• [Problem requirements] A complete, word-for-word restatement of the entries is needed.

• [Provided records]
:::::
(* ===== verification/CallSession.v ===== *)
(** * The realtime call session

    [RealtimeCallSession] and the two realtime server methods of
    [telephony/audiosocket.py], with [classify_provider_error] of
    [realtime_providers/providers.py].

    The session is a state passed through the calls of its three tasks: the
    producer that handles provider messages ([handle_message]), the pump that
    writes frames to the caller ([mark_output_played], [mark_output_started],
    [mark_output_ended]) and the reader that forwards caller audio
    ([send_audio]).  The event loop switches tasks only at an [await]: at each
    one the producer runs the calls that the other tasks make meanwhile, which
    the [meanwhile] argument lists.  The clocks are arguments too: the n-th
    reading of [datetime.now(UTC)] and of [monotonic()].  Answers of the
    provider come with each message.  Flushing runs in a thread and is
    modelled in [Observer.v]; here a flush is only counted when it is started,
    so the pending observations are all those that were recorded. *)
From S2P Require Import Prelude Effects Collections PyFloat PyData Bytes Pcm Observer AudioSocket.
From Stdlib Require Import QArith.

Open Scope Z_scope.

(** ** Provider errors *)

(** What [classify_provider_error] reads of an exception. *)
Record provider_exception := MkProviderException {
  pe_type : string; pe_status : string; pe_message : string; pe_text : string }.

Definition any_token (tokens : list string) (s : string) : bool := existsb (contains s) tokens.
:::::
• [Written solution]
(* ===== verification/CallSession.v ===== *)
(** * The realtime call session

    [RealtimeCallSession] and the two realtime server methods of
    [telephony/audiosocket.py], with [classify_provider_error] of
    [realtime_providers/providers.py].

    The session is a state passed through the calls of its three tasks: the
    producer that handles provider messages ([handle_message]), the pump that
    writes frames to the caller ([mark_output_played], [mark_output_started],
    [mark_output_ended]) and the reader that forwards caller audio
    ([send_audio]).  The event loop switches tasks only at an [await]: at each
    one the producer runs the calls that the other tasks make meanwhile, which
    the [meanwhile] argument lists.  The clocks are arguments too: the n-th
    reading of [datetime.now(UTC)] and of [monotonic()].  Answers of the
    provider come with each message.  Flushing runs in a thread and is
    modelled in [Observer.v]; here a flush is only counted when it is started,
    so the pending observations are all those that were recorded. *)
From S2P Require Import Prelude Effects Collections PyFloat PyData Bytes Pcm Observer AudioSocket.
From Stdlib Require Import QArith.

Open Scope Z_scope.

(** ** Provider errors *)

(** What [classify_provider_error] reads of an exception. *)
Record provider_exception := MkProviderException {
  pe_type : string; pe_status : string; pe_message : string; pe_text : string }.

Definition any_token (tokens : list string) (s : string) : bool := existsb (contains s) tokens.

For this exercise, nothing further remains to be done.